#### [Task objective]
Only the lines below from the one containing "#[global] Instance result_bind" to the one containing "the one it started from. *)" should be repeated, both included and unchanged.

[Opening Supplied material section]

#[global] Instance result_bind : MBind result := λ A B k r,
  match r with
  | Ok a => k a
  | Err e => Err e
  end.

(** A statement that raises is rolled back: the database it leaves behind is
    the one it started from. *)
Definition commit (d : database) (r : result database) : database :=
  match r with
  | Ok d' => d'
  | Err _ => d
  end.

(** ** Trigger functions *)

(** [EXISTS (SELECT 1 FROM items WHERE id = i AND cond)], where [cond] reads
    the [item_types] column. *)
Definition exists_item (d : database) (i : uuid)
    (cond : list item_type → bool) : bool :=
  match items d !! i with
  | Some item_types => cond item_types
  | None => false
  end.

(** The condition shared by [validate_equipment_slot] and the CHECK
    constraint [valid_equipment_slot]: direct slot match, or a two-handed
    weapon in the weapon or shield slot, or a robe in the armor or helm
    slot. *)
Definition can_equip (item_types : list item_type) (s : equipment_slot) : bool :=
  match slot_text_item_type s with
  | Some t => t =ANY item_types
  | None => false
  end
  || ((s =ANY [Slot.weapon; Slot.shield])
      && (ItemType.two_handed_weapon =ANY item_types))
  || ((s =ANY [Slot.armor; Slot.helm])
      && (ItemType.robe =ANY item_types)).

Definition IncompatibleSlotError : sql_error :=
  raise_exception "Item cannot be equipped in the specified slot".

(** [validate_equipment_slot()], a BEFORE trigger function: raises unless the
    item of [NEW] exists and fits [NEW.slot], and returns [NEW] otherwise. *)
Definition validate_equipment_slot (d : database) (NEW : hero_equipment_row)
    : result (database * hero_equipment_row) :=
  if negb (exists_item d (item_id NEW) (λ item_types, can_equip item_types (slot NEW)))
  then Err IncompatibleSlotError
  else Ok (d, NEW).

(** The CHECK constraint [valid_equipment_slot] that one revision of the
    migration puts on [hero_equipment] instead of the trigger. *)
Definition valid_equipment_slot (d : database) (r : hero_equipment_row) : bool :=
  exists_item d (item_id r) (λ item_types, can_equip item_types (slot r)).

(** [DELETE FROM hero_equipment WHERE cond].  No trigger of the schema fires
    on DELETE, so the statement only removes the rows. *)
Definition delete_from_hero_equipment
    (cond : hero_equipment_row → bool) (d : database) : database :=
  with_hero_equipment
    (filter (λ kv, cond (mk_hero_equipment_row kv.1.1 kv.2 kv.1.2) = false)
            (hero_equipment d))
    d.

[Closing Supplied material section]
[Opening Supplied material section]

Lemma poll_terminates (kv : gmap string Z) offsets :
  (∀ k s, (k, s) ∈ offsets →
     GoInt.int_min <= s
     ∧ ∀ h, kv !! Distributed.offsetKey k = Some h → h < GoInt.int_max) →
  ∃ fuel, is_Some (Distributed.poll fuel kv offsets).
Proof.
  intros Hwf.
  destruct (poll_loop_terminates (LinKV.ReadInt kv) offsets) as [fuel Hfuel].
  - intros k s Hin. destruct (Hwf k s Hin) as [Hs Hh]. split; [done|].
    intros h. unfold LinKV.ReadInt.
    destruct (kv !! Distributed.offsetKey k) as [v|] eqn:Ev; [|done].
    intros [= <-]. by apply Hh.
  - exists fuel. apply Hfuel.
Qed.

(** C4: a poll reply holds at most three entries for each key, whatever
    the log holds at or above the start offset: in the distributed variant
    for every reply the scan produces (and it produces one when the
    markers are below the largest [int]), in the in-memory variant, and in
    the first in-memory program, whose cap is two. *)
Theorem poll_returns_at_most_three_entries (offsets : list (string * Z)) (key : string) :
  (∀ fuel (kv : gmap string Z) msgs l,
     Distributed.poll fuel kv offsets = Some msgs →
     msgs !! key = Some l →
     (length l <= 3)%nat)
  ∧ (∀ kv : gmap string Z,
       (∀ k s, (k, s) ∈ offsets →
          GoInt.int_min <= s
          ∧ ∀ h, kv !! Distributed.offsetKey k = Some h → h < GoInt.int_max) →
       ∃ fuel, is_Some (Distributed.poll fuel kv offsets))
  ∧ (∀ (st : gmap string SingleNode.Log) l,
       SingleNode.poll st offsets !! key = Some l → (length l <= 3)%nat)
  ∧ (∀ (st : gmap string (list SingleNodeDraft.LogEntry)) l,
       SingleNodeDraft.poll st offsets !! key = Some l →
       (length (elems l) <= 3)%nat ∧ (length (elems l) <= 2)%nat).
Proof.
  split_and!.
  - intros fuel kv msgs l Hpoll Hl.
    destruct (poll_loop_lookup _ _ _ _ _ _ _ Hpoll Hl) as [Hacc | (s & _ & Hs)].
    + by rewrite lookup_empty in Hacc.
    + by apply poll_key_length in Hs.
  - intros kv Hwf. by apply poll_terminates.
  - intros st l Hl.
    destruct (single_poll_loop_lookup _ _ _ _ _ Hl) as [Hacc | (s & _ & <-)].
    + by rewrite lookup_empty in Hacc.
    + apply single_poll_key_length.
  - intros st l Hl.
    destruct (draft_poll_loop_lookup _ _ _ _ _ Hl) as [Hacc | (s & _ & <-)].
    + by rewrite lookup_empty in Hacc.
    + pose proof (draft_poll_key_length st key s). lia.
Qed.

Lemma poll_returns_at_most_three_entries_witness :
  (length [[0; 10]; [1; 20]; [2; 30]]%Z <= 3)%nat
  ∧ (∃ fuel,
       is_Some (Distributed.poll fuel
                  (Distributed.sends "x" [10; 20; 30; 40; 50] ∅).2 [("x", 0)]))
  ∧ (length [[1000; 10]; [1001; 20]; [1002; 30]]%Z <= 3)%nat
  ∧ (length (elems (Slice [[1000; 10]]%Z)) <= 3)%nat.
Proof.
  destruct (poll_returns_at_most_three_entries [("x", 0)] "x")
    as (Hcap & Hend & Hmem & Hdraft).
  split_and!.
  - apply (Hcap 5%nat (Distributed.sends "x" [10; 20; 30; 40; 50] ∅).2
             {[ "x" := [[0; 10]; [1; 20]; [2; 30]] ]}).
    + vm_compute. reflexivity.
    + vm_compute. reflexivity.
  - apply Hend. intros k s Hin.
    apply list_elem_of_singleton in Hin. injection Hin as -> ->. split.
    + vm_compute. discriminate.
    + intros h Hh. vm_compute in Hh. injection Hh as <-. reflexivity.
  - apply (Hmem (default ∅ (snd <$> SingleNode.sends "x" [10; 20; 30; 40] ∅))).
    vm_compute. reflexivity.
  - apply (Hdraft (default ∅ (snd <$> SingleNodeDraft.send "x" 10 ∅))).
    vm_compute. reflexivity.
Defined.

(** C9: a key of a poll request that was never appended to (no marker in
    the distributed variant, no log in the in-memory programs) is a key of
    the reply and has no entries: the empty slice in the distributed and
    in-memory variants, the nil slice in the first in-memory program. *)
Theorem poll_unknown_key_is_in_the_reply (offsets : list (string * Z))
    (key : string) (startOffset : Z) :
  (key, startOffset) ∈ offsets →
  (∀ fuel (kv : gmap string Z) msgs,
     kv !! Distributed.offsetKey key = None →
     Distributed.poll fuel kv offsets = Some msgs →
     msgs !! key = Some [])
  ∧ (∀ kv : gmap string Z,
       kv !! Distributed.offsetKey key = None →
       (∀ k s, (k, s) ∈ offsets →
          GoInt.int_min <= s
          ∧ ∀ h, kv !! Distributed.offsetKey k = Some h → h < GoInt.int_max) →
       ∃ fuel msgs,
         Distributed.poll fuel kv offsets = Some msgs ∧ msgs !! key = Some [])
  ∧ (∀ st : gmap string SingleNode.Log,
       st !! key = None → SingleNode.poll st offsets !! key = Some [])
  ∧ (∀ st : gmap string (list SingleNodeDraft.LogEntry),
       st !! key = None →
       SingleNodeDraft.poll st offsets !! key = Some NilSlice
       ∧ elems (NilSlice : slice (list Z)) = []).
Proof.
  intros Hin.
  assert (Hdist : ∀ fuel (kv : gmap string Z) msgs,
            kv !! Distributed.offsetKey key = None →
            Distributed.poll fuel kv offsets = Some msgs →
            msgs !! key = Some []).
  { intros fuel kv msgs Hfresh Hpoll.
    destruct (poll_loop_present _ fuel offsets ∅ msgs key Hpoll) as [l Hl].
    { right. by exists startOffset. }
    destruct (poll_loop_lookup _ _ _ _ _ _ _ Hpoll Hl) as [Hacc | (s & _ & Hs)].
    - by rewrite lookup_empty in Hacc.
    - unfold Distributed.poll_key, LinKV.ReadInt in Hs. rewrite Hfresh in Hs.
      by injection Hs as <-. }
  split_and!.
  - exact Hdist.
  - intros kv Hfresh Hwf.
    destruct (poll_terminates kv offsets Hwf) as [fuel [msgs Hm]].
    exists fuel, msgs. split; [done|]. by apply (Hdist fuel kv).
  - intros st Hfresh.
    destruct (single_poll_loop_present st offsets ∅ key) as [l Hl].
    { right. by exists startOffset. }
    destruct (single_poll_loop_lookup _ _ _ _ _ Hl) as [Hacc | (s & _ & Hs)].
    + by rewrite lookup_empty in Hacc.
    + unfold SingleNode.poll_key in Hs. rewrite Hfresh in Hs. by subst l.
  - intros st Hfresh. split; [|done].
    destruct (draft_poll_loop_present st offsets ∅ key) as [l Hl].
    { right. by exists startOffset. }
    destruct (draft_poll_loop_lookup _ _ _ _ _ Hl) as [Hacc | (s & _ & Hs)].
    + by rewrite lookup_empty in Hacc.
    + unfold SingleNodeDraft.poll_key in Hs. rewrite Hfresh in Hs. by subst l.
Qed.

[Closing Supplied material section]
[Opening Supplied material section]

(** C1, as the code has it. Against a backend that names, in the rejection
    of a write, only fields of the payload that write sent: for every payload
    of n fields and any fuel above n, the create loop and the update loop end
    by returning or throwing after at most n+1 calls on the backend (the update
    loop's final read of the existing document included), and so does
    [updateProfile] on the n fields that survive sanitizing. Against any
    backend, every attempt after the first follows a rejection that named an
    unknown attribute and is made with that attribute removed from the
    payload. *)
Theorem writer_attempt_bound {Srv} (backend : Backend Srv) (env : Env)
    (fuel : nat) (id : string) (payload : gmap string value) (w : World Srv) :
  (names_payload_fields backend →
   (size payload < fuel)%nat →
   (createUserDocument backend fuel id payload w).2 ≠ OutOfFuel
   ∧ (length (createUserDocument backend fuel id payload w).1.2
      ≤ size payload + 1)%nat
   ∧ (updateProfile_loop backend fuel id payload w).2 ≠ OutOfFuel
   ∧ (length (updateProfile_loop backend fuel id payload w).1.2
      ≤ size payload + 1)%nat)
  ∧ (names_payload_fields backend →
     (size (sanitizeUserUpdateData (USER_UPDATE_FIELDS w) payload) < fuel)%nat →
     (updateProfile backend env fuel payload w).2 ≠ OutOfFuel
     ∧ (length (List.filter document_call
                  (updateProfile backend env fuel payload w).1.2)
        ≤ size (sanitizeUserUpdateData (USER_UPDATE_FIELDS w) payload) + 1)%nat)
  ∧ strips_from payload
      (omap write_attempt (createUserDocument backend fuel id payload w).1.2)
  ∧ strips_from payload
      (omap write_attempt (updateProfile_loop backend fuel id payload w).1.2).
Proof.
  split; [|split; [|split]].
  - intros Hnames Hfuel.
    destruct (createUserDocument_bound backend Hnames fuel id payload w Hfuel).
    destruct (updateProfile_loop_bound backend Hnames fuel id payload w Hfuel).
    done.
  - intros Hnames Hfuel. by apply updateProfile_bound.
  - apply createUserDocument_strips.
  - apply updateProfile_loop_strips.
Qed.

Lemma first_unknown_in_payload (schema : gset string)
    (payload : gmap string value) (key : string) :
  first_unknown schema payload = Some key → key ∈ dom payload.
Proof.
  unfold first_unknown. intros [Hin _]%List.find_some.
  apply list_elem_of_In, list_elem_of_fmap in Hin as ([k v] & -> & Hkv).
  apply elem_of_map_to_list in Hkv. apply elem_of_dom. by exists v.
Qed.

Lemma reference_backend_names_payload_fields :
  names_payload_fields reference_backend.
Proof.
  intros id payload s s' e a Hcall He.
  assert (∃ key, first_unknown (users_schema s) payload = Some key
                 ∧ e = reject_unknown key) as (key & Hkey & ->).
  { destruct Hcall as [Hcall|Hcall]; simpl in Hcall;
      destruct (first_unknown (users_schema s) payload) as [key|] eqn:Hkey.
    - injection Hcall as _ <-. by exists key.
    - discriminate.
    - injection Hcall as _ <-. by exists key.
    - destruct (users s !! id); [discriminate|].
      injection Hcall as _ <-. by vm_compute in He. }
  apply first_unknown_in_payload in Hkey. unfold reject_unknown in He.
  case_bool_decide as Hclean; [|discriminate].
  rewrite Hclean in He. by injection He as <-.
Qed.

[Closing Supplied material section]

#### [Written answer]
#[global] Instance result_bind : MBind result := λ A B k r,
  match r with
  | Ok a => k a
  | Err e => Err e
  end.

(** A statement that raises is rolled back: the database it leaves behind is
    the one it started from. *)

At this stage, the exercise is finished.